** Materials provided **
--- --- ---

Lemma assign_servers_spec uids addrs news st : NoDup addrs →
  Forall2 (λ u a, ∃ m, st !! a = Some m ∧ uid m = u) uids addrs → uid <$> news = uids →
  ∃ st', assign_servers uids addrs news st = (st', Ok tt) ∧ length st' = length st ∧
    Forall2 (λ a m, st' !! a = Some m) addrs news ∧ ∀ a, a ∉ addrs → st' !! a = st !! a.
Proof.
  intros Hnd HF. revert st news addrs Hnd HF. induction uids as [|u uids IH]; intros st news addrs Hnd HF Hu.
  { apply Forall2_nil_inv_l in HF as ->. apply fmap_nil_inv in Hu as ->. exists st. by repeat split. }
  apply Forall2_cons_inv_l in HF as (a & addrs' & (m & Hm & Hum) & HF & ->).
  destruct news as [|n news]; [done|]. injection Hu as Hn Hu. apply NoDup_cons in Hnd as [Ha Hnd].
  cbn [assign_servers]. rewrite (proj2 (String.eqb_eq u (uid n))) by done. unfold guard_py.
  rewrite (bind_ok (mret tt) _ st st tt), modify_bind by done.
  destruct (IH (alter (set_servers (servers n)) a st) news addrs') as (st' & E & Hlen & Hnew & Hold); [done| |exact Hu|].
  { apply Forall2_same_length_lookup_2; [by eapply Forall2_length|]. intros i u' a' Hu' Ha'.
    rewrite list_lookup_alter_ne; [exact (Forall2_lookup_lr _ _ _ _ _ _ HF Hu' Ha')|]. intros ->. apply Ha. by eapply list_elem_of_lookup_2. }
  exists st'. rewrite length_alter in Hlen. split; [done|]. split; [done|]. split.
  - constructor; [|done]. rewrite Hold, list_lookup_alter_eq, Hm by done. simpl. unfold set_servers.
    rewrite Hum, <- Hn. by destruct n.
  - intros b Hb. apply not_elem_of_cons in Hb as [Hne Hb]. rewrite Hold by done. by apply list_lookup_alter_ne.
Qed.

Lemma update_ok self news now st off : seq_wf st self → uid <$> news = block_uids self →
  servers_wf news → block_offset news = Ok off →
  ∃ st' priority containing,
    update_ self news now st = (st', Ok (mkSequence (block_uids self) (block_infos self) priority containing (Some now))) ∧
    spans_of news off priority containing ∧
    Forall2 (λ a m, st' !! a = Some m) (block_infos self) news ∧
    (∀ a, a ∉ block_infos self → st' !! a = st !! a) ∧ length st' = length st.
Proof.
  intros [Hobj Hnd] Hu Hwf Hoff.
  destruct (assign_servers_spec (block_uids self) (block_infos self) news st) as (st' & E & Hlen & Hnew & Hold); [done..|].
  destruct (sort_spans_of news off) as (prio & cont & Es & Hs); [done..|].
  exists st', prio, cont. split; [|done]. unfold update_.
  rewrite (proj2 (Z.eqb_eq (zlen news) (zlen (block_uids self)))) by (unfold zlen; by rewrite <- Hu, length_fmap).
  unfold guard_py. rewrite (bind_ok (mret tt) _ st st tt), (bind_ok _ _ _ _ _ E), get_bind by done.
  rewrite (infos_of_Forall2 _ _ _ Hnew), lift_ok_bind, Es, lift_ok_bind. done.
Qed.

Lemma make_empty_wf uids st : let (st', self) := make_empty uids st in seq_wf st' self.
Proof.
  cbn. split; cbn; [|apply NoDup_seq].
  apply Forall2_same_length_lookup_2; [by rewrite length_seq|]. intros i u a Hu Ha.
  apply lookup_seq in Ha as [-> _]. exists (mkModule u []). split; [|done].
  rewrite lookup_app_r, Nat.add_comm, Nat.add_sub by lia. by rewrite list_lookup_fmap, Hu.
Qed.

Lemma py_slice_sublist {A} (l : list A) a b : ∃ i j, py_slice l a b = take i (drop j l) ∧
  i = Z.to_nat (slice_bound (zlen l) b - slice_bound (zlen l) a) ∧ j = Z.to_nat (slice_bound (zlen l) a).
Proof. unfold py_slice. eauto. Qed.

(** A slice is well formed in the same store. *)
Lemma seq_getitem_wf self a b st s' : seq_wf st self → seq_getitem self a b st = Ok s' → seq_wf st s'.
Proof.
  intros [Hobj Hnd] E. unfold seq_getitem in E. destruct (infos_of _ _); [|done]. cbn in E.
  destruct (sort_spans _) as [[prio cont]|]; [|done]. injection E as <-. split; cbn.
  - unfold py_slice. replace (zlen (block_uids self)) with (zlen (block_infos self)) by (unfold zlen; by rewrite (Forall2_length _ _ _ Hobj)).
    by apply Forall2_take, Forall2_drop.
  - unfold py_slice. eapply sublist_NoDup; [done|]. etransitivity; [apply sublist_take|apply sublist_drop].
Qed.

Lemma assign_servers_mismatch uids addrs news st :
  length addrs = length uids → length news = length uids → uid <$> news ≠ uids →
  ∃ st', assign_servers uids addrs news st = (st', Raise AssertionError).
Proof.
  revert addrs news st. induction uids as [|u uids IH]; intros addrs news st Ha Hn Hne.
  { destruct news; done. }
  destruct addrs as [|a addrs], news as [|n news]; try done. cbn [assign_servers].
  destruct (String.eqb_spec u (uid n)) as [Hu|Hu]; unfold guard_py; [|eexists; by apply bind_raise].
  rewrite (bind_ok (mret tt) _ st st tt), modify_bind by done.
  apply IH; [by injection Ha|by injection Hn|]. intros Heq. apply Hne. simpl. by rewrite Hu, <- Heq.
Qed.

Lemma update_raises self news now st : seq_wf st self →
  uid <$> news ≠ block_uids self → ∃ st', update_ self news now st = (st', Raise AssertionError).
Proof.
  intros [Hobj _] Hne. unfold update_. destruct (Z.eqb_spec (zlen news) (zlen (block_uids self))) as [Hl|Hl].
  - unfold guard_py. rewrite (bind_ok (mret tt) _ st st tt) by done.
    destruct (assign_servers_mismatch (block_uids self) (block_infos self) news st) as [st' E];
      [by rewrite (Forall2_length _ _ _ Hobj)|unfold zlen in Hl; lia|done|].
    exists st'. by apply bind_raise.
  - exists st. by apply bind_raise.
Qed.

Lemma update_offset_raises self news now st e : seq_wf st self → uid <$> news = block_uids self →
  block_offset news = Raise e → ∃ st', update_ self news now st = (st', Raise e).
Proof.
  intros [Hobj Hnd] Hu Hoff.
  destruct (assign_servers_spec (block_uids self) (block_infos self) news st) as (st' & E & Hlen & Hnew & Hold); [done..|].
  exists st'. unfold update_.
  rewrite (proj2 (Z.eqb_eq (zlen news) (zlen (block_uids self)))) by (unfold zlen; by rewrite <- Hu, length_fmap).
  unfold guard_py. rewrite (bind_ok (mret tt) _ st st tt), (bind_ok _ _ _ _ _ E), get_bind by done.
  rewrite (infos_of_Forall2 _ _ _ Hnew), lift_ok_bind. apply bind_raise. unfold lift, sort_spans, compute_spans.
  by rewrite Hoff.
Qed.
End sequence.

(** C14: A refresh of the sequence information. When the DHT answers for the blocks of
    the sequence, [update_] stores the answer in the shared objects (every sequence that
    shares an object sees it, no other object changes) and recomputes the spans: one
    per peer that is online at some block, the longest first, inside the sequence, equal
    to the blocks announced by a server that announces consistently, running from the
    first to the last online block of a server that announces no range; and every block
    is filed with exactly the spans that contain it. A uid that does not parse raises
    its error, and an answer for other blocks raises AssertionError. *)
Theorem update_spans {P} `{PeerIds P} (self : @RemoteSequenceInfo P) news now st :
  seq_wf st self → servers_wf news →
  if decide (uid <$> news = block_uids self) then
    match block_offset news with
    | Ok off => ∃ st' self',
        update_ self news now st = (st', Ok self') ∧
        block_uids self' = block_uids self ∧ block_infos self' = block_infos self ∧
        seq_wf st' self' ∧ infos_of st' (block_infos self') = Ok news ∧
        (∀ a, a ∉ block_infos self → st' !! a = st !! a) ∧ length st' = length st ∧
        spans_of news off (spans_by_priority self') (spans_containing_block self')
    | Raise e => ∃ st', update_ self news now st = (st', Raise e)
    end
  else ∃ st', update_ self news now st = (st', Raise AssertionError).
Proof.
  intros Hwf Hnews. destruct (decide _) as [Hu|Hne]; [|by apply update_raises].
  destruct (block_offset news) as [off|e] eqn:Hoff; [|by eapply update_offset_raises].
  destruct (update_ok self news now st off) as (st' & prio & cont & E & Hs & Hnew & Hold & Hlen); [done..|].
  eexists st', _. split; [exact E|]. cbn. split; [done|]. split; [done|]. split.
  - destruct Hwf as [Hobj Hnd]. split; cbn; [|done]. rewrite <- Hu. apply Forall2_fmap_l, Forall2_flip.
    eapply Forall2_impl; [exact Hnew|]. intros a m Ha. exists m. done.
  - split; [by apply infos_of_Forall2|]. done.
Qed.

--- --- ---

** Assignment **
Beginning at the top of the entries above, output each line exactly, and end with the line in which "destruct (sort_spans_of news" appears.

** Task result **
Lemma assign_servers_spec uids addrs news st : NoDup addrs →
  Forall2 (λ u a, ∃ m, st !! a = Some m ∧ uid m = u) uids addrs → uid <$> news = uids →
  ∃ st', assign_servers uids addrs news st = (st', Ok tt) ∧ length st' = length st ∧
    Forall2 (λ a m, st' !! a = Some m) addrs news ∧ ∀ a, a ∉ addrs → st' !! a = st !! a.
Proof.
  intros Hnd HF. revert st news addrs Hnd HF. induction uids as [|u uids IH]; intros st news addrs Hnd HF Hu.
  { apply Forall2_nil_inv_l in HF as ->. apply fmap_nil_inv in Hu as ->. exists st. by repeat split. }
  apply Forall2_cons_inv_l in HF as (a & addrs' & (m & Hm & Hum) & HF & ->).
  destruct news as [|n news]; [done|]. injection Hu as Hn Hu. apply NoDup_cons in Hnd as [Ha Hnd].
  cbn [assign_servers]. rewrite (proj2 (String.eqb_eq u (uid n))) by done. unfold guard_py.
  rewrite (bind_ok (mret tt) _ st st tt), modify_bind by done.
  destruct (IH (alter (set_servers (servers n)) a st) news addrs') as (st' & E & Hlen & Hnew & Hold); [done| |exact Hu|].
  { apply Forall2_same_length_lookup_2; [by eapply Forall2_length|]. intros i u' a' Hu' Ha'.
    rewrite list_lookup_alter_ne; [exact (Forall2_lookup_lr _ _ _ _ _ _ HF Hu' Ha')|]. intros ->. apply Ha. by eapply list_elem_of_lookup_2. }
  exists st'. rewrite length_alter in Hlen. split; [done|]. split; [done|]. split.
  - constructor; [|done]. rewrite Hold, list_lookup_alter_eq, Hm by done. simpl. unfold set_servers.
    rewrite Hum, <- Hn. by destruct n.
  - intros b Hb. apply not_elem_of_cons in Hb as [Hne Hb]. rewrite Hold by done. by apply list_lookup_alter_ne.
Qed.

Lemma update_ok self news now st off : seq_wf st self → uid <$> news = block_uids self →
  servers_wf news → block_offset news = Ok off →
  ∃ st' priority containing,
    update_ self news now st = (st', Ok (mkSequence (block_uids self) (block_infos self) priority containing (Some now))) ∧
    spans_of news off priority containing ∧
    Forall2 (λ a m, st' !! a = Some m) (block_infos self) news ∧
    (∀ a, a ∉ block_infos self → st' !! a = st !! a) ∧ length st' = length st.
Proof.
  intros [Hobj Hnd] Hu Hwf Hoff.
  destruct (assign_servers_spec (block_uids self) (block_infos self) news st) as (st' & E & Hlen & Hnew & Hold); [done..|].
  destruct (sort_spans_of news off) as (prio & cont & Es & Hs); [done..|].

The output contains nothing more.